Training Rows: 233  Testing Rows: 98


In [0]:
import mlflow
import mlflow.spark
from pyspark.ml import Pipeline
from pyspark.ml.feature import StringIndexer, VectorAssembler, MinMaxScaler
from pyspark.ml.classification import LogisticRegression
from pyspark.ml.evaluation import MulticlassClassificationEvaluator
import time

# Start an MLflow run
with mlflow.start_run():
   catFeature = "Island"
   numFeatures = ["CulmenLength", "CulmenDepth", "FlipperLength", "BodyMass"]
 
   # parameters
   maxIterations = 5
   regularization = 0.5

   # Define the feature engineering and model steps
   catIndexer = StringIndexer(inputCol=catFeature, outputCol=catFeature + "Idx")
   numVector = VectorAssembler(inputCols=numFeatures, outputCol="numericFeatures")
   numScaler = MinMaxScaler(inputCol = numVector.getOutputCol(), outputCol="normalizedFeatures")
   featureVector = VectorAssembler(inputCols=["IslandIdx", "normalizedFeatures"], outputCol="Features")
   algo = LogisticRegression(labelCol="Species", featuresCol="Features", maxIter=maxIterations, regParam=regularization)

   # Chain the steps as stages in a pipeline
   pipeline = Pipeline(stages=[catIndexer, numVector, numScaler, featureVector, algo])

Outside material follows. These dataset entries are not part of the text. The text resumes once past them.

(* ===== verification/Ports.v ===== *)
(** * Ports and their buffers (server/engine.c, libjack/port.c)

    Registration and removal of ports, the free lists of port buffers, and
    the layout of the buffers in the shared segment of each port type.  A
    result [None] of the layout stands for undefined behaviour of the source
    (a write behind the array of descriptions, a NULL dereference) or for a
    loop that does not end. *)

From S2P Require Import Prelude JSList Engine Events Graph.
From stdpp Require Import pretty.

Local Open Scope Z_scope.

Module Ports.
Import JSList Events Graph.

Definition JACK_DEFAULT_AUDIO_TYPE : string := "32 bit float mono audio".
Definition JACK_DEFAULT_MIDI_TYPE : string := "8 bit raw midi".
Definition JACK_BACKEND_ALIAS : string := "system".
Definition JACK_AUDIO_PORT_TYPE : Z := 0.
Definition ENXIO : Z := 6.

(** [req->x.port_info]. *)
Record port_request := mk_request {
  req_name : string;
  req_type : string;
  req_flags : Z;
  req_client_id : Z;
  req_port_id : Z
}.

(** ** The buffer lists *)

Definition jack_port_buffer_list (e : engine) (p : port_ptr) : port_buffer_list :=
  default (mk_blist [] None) (port_buffers e !! Z.to_nat (ptype_id (the_port e p))).

Definition upd_blist (t : Z) (f : port_buffer_list -> port_buffer_list) (e : engine) : engine :=
  e <| port_buffers ::= alter f (Z.to_nat t) |>.

(** [bi->offset]. *)
Definition bi_offset (b : port_buffer_list) (bi : nat) : Z :=
  default [] (blist_info b) !!! bi.

Definition jack_port_assign_buffer (p : port_ptr) (e : engine) : Z * engine :=
  let blist := jack_port_buffer_list e p in
  if has_flag (flags (the_port e p)) JackPortIsInput then
    (0, upd_port p (fun x => x <| p_offset := 0 |>) e)
  else
    match blist_freelist blist with
    | [] => (-1, e)
    | bi :: _ =>
        let e := upd_blist (ptype_id (the_port e p))
                   (fun b => b <| blist_freelist ::= slist_remove bi |>) e in
        (0, upd_port p (fun x => x <| p_offset := bi_offset blist bi |>
                                   <| buffer_info := Some bi |>) e)
    end.

Definition jack_port_release (p : port_ptr) (e : engine) : engine :=
  let e := upd_port p (fun x => x <| in_use := false |> <| alias1 := "" |> <| alias2 := "" |>) e in
  match buffer_info (the_port e p) with
  | Some bi =>
      let e := upd_blist (ptype_id (the_port e p))
                 (fun b => b <| blist_freelist ::= cons bi |>) e in
      upd_port p (fun x => x <| buffer_info := None |>) e
  | None => e
  end.

(** The first free slot of the port table, marked as used. *)
Definition jack_get_free_port (e : engine) : option port_ptr * engine :=
  match find_port (fun p => negb (in_use p)) 0 (ports e) with
  | Some i => (Some i, upd_port i (fun x => x <| in_use := true |>) e)
  | None => (None, e)
  end.

(** ** Registration *)

(** The index of the port type with this name. *)
Fixpoint find_port_type (name : string) (i : nat) (l : list port_type) : option nat :=
  match l with
  | [] => None
  | t :: l => if String.eqb name (type_name t) then Some i else find_port_type name (S i) l
  end.

(** [(flags & (a|b)) == (a|b)]. *)
Definition has_flags (fl bits : Z) : bool := Z.land fl bits =? bits.

(** [name + n]. *)
Definition skip (n : nat) (s : string) : string := String.substring n (String.length s - n) s.

(** The name, the first alias and the counters a new port gets: ports of the
    backend get predefined names, their own name becomes an alias. *)
Definition port_naming (req : port_request) (internal : bool) (x : port) (e : engine)
    : port * engine :=
  let name := req_name req in
  let fallback := (x <| p_name := name |>, e) in
  match internal, driver e with
  | true, Some d =>
      if String.prefix (c_name (the_client e d)) name then
        let prefix_len := if String.prefix "alsa_pcm:alsa_midi:" name then 9%nat else 0%nat in
        let playback := has_flags (req_flags req) (Z.lor JackPortIsPhysical JackPortIsInput) in
        let capture := has_flags (req_flags req) (Z.lor JackPortIsPhysical JackPortIsOutput) in
        let rename (kind : string) (n : Z) (alias : string) :=
          x <| p_name := (JACK_BACKEND_ALIAS +:+ kind +:+ pretty n)%string |> <| alias1 := alias |> in
        if String.eqb (req_type req) JACK_DEFAULT_AUDIO_TYPE then
          if playback then
            let n := s32 (audio_out_cnt e + 1) in
            (rename ":playback_"%string n name, e <| audio_out_cnt := n |>)
          else if capture then
            let n := s32 (audio_in_cnt e + 1) in
            (rename ":capture_"%string n name, e <| audio_in_cnt := n |>)
          else fallback
        else if String.eqb (req_type req) JACK_DEFAULT_MIDI_TYPE then
          if playback then
            let n := s32 (midi_out_cnt e + 1) in
            (rename ":midi_playback_"%string n (skip prefix_len name), e <| midi_out_cnt := n |>)
          else if capture then
            let n := s32 (midi_in_cnt e + 1) in
            (rename ":midi_capture_"%string n (skip prefix_len name), e <| midi_in_cnt := n |>)
          else fallback
        else fallback
      else fallback
  | _, _ => fallback
  end.

Section io.
Context (env : environment).

(** [req->x.port_info.port_id] after the call is the second component. *)
Definition jack_port_do_register (req : port_request) (internal : bool) (e : engine)
    : Z * Z * engine :=
  let error (e : engine) := (-1, req_port_id req, e) in
  match find_port_type (req_type req) 0 (port_types e) with
  | None => error e
  | Some i =>
      match jack_client_internal_by_id e (req_client_id req) with
      | None => error e
      | Some c =>
          match jack_get_port_by_name e (req_name req) with
          | Some _ => error e
          | None =>
              match jack_get_free_port e with
              | (None, e) => error e
              | (Some p, e) =>
                  let '(x, e) := port_naming req internal (the_port e p) e in
                  let ptid := from_option pt_id 0 (port_types e !! i) in
                  let e := upd_port p (fun _ =>
                             x <| ptype_id := ptid |> <| client_id := req_client_id req |>
                               <| flags := req_flags req |> <| latency := 0 |>
                               <| monitor_requests := 0 |> <| connections := [] |>
                               <| buffer_info := None |>) e in
                  let '(rc, e) := jack_port_assign_buffer p e in
                  if negb (rc =? 0) then error (jack_port_release p e)
                  else
                    let e := upd_client c (fun x => x <| c_ports ::= cons p |>) e in
                    let e := if active (the_client e c)
                             then jack_port_registration_notify env (Z.of_nat p) true e else e in
                    (0, Z.of_nat p, e)
              end
          end
      end
  end.

(** [port_id] is an unsigned integer.  [None]: the check lets [port_max]
    through, and [control->ports[port_max]] lies behind the port table. *)
Definition jack_port_do_unregister (req : port_request) (e : engine) : option (Z * engine) :=
  if req_port_id req >? zlen (ports e) then Some (-1, e)
  else
    let p := Z.to_nat (req_port_id req) in
    shared ← ports e !! p;
    if negb (client_id shared =? req_client_id req) then Some (-1, e)
    else
      match jack_client_internal_by_id e (client_id shared) with
      | None => Some (-1, e)
      | Some c =>
          let e := jack_port_clear_connections env p e in
          let e := jack_port_release p e in
          let e := upd_client c (fun x => x <| c_ports ::= slist_remove p |>) e in
          Some (0, jack_port_registration_notify env (req_port_id req) false e)
      end.

(** The ports at the other ends of a port's connections, in list order: the
    ids written to an external client, whose ports an internal client gets
    the names of.  [None]: the id is not checked at all. *)
Definition other_end (e : engine) (p : port_ptr) (k : conn_ptr) : Z :=
  let x := the_conn e k in
  if bool_decide (source x = p) then p_id (the_port e (destination x))
  else p_id (the_port e (source x)).

Definition jack_do_get_port_connections (port_id : Z) (e : engine) : option (list Z) :=
  let p := Z.to_nat port_id in
  port ← ports e !! p;
  Some (other_end e p <$> connections port).

(** ** The layout of a segment *)

Definition jack_port_type_buffer_size (t : port_type) (nframes : Z) : Z :=
  if buffer_scale_factor t <? 0 then pt_buffer_size t
  else u64 (buffer_scale_factor t * 4 * nframes).

(** [while (offset < size) { bi->offset = offset; offset += one_buffer; ++bi; }] *)
Fixpoint recompute_offsets (fuel : nat) (one_buffer size offset : Z) (bi : nat) (info : list Z)
    : option (list Z) :=
  match fuel with
  | O => None
  | S fuel =>
      if offset <? size then
        if decide (bi < length info)%nat then
          recompute_offsets fuel one_buffer size (s32 (offset + one_buffer)) (S bi)
            (<[bi := offset]> info)
        else None
      else Some info
  end.

(** The same loop of the allocation, which also appends to the free list. *)
Fixpoint chain_buffers (fuel : nat) (one_buffer size offset : Z) (bi : nat) (info : list Z)
    (free : list nat) : option (list Z * list nat) :=
  match fuel with
  | O => None
  | S fuel =>
      if offset <? size then
        if decide (bi < length info)%nat then
          chain_buffers fuel one_buffer size (s32 (offset + one_buffer)) (S bi)
            (<[bi := offset]> info) (free ++ [bi])
        else None
      else Some (info, free)
  end.

(** The part for a type whose array exists: the offsets of output ports follow. *)
Definition replace_offsets (ptid : Z) (info : list Z) (x : port) : port :=
  if in_use x && has_flag (flags x) JackPortIsOutput && (ptype_id x =? ptid) then
    match buffer_info x with
    | Some bi => x <| p_offset := info !!! bi |>
    | None => x
    end
  else x.

(** [block] is what [malloc] returns for the array. *)
Definition jack_engine_place_port_buffers (block : list Z) (ptid one_buffer size nports nframes : Z)
    (e : engine) : option engine :=
  pti ← port_buffers e !! Z.to_nat ptid;
  let fuel := S (Z.to_nat size) in
  '(info, e) ←
    match blist_info pti with
    | Some info =>
        info ← recompute_offsets fuel one_buffer size 0 0 info;
        let e := upd_blist ptid (fun b => b <| blist_info := Some info |>) e in
        Some (info, e <| ports ::= fmap (replace_offsets ptid info) |>)
    | None =>
        '(info, free) ← chain_buffers fuel one_buffer size 0 0 block (blist_freelist pti);
        match free with
        | [] => None
        | bi :: free =>
            let e := upd_blist ptid (fun _ => mk_blist free (Some info)) e in
            let e := e <| port_types ::= alter (fun t => t <| zero_buffer_offset := info !!! bi |>)
                                               (Z.to_nat ptid) |> in
            Some (info, if ptid =? JACK_AUDIO_PORT_TYPE then e <| silent_buffer := Some bi |> else e)
        end
    end;
  offsets ← mapM (fun i => info !! i) (seq 0 (Z.to_nat nports));
  Some (e <| buffer_inits ::= fun l => l ++ ((fun off => (ptid, off, one_buffer, nframes)) <$> offsets) |>).

(** What the memory allocators answer: the address of the segment of a type
    once it has been allocated and attached, or whether it could be resized;
    and the block [malloc] returns for that many buffer descriptions. *)
Record allocator := mk_allocator {
  al_shmalloc : Z -> Z -> option Z;
  al_resize : Z -> Z -> bool;
  al_malloc : Z -> list Z
}.

Section memory.
Context (mem : allocator).

(** The outer [None] is undefined behaviour, -1 the error return. *)
Definition jack_resize_port_segment (ptid nports : Z) (e : engine) : option (Z * engine) :=
  t ← port_types e !! Z.to_nat ptid;
  let one_buffer := s32 (jack_port_type_buffer_size t (buffer_size (control e))) in
  let size := s32 (nports * one_buffer) in
  let attached :=
    if default 0 (port_segment e !! Z.to_nat ptid) =? 0 then
      match al_shmalloc mem ptid size with
      | Some addr => Some (e <| port_segment ::= <[Z.to_nat ptid := addr]> |>)
      | None => None
      end
    else if al_resize mem ptid size then Some e else None in
  match attached with
  | None => Some (-1, e)
  | Some e =>
      e ← jack_engine_place_port_buffers (al_malloc mem nports) ptid one_buffer size nports
            (buffer_size (control e)) e;
      Some (0, jack_deliver_event_to_all env (AttachPortSegment ptid) e)
  end.

Fixpoint resize_all (ptids : list nat) (e : engine) : option (Z * engine) :=
  match ptids with
  | [] => Some (0, e)
  | i :: l =>
      '(rc, e) ← jack_resize_port_segment (Z.of_nat i) (zlen (ports e)) e;
      if negb (rc =? 0) then Some (-1, e) else resize_all l e
  end.

Definition jack_driver_buffer_size (nframes : Z) (e : engine) : option (Z * engine) :=
  let e := upd_control (fun c => c <| buffer_size := nframes |>) e in
  '(rc, e) ← resize_all (seq 0 (length (port_types e))) e;
  if negb (rc =? 0) then Some (-1, e)
  else Some (0, jack_deliver_event_to_all env BufferSizeChange e).

End memory.

(** ** Changing the buffer size *)

Definition jack_power_of_two (n : Z) : bool := Z.land n (u32 (n - 1)) =? 0.

(** [bufsize] is the method of the driver. *)
Definition jack_set_buffer_size_request (bufsize : Z -> engine -> Z * engine) (nframes : Z)
    (e : engine) : Z * engine :=
  match driver e with
  | None => (ENXIO, e)
  | Some _ => if negb (jack_power_of_two nframes) then (EINVAL, e) else bufsize nframes e
  end.

End io.
End Ports.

   # Log training parameter values
   print ("Training Logistic Regression model...")
   mlflow.log_param('maxIter', algo.getMaxIter())
   mlflow.log_param('regParam', algo.getRegParam())
   model = pipeline.fit(train)
  
   # Evaluate the model and log metrics
   prediction = model.transform(test)
   metrics = ["accuracy", "weightedRecall", "weightedPrecision"]
   for metric in metrics:
       evaluator = MulticlassClassificationEvaluator(labelCol="Species", predictionCol="prediction", metricName=metric)
       metricValue = evaluator.evaluate(prediction)
       print("%s: %s" % (metric, metricValue))
       mlflow.log_metric(metric, metricValue)

       
   # Log the model itself
   unique_model_name = "classifier-" + str(time.time())
   mlflow.spark.log_model(model, unique_model_name, mlflow.spark.get_default_conda_env())
   modelpath = "/model/%s" % (unique_model_name)
   mlflow.spark.save_model(model, modelpath)
   
   print("Experiment run complete.")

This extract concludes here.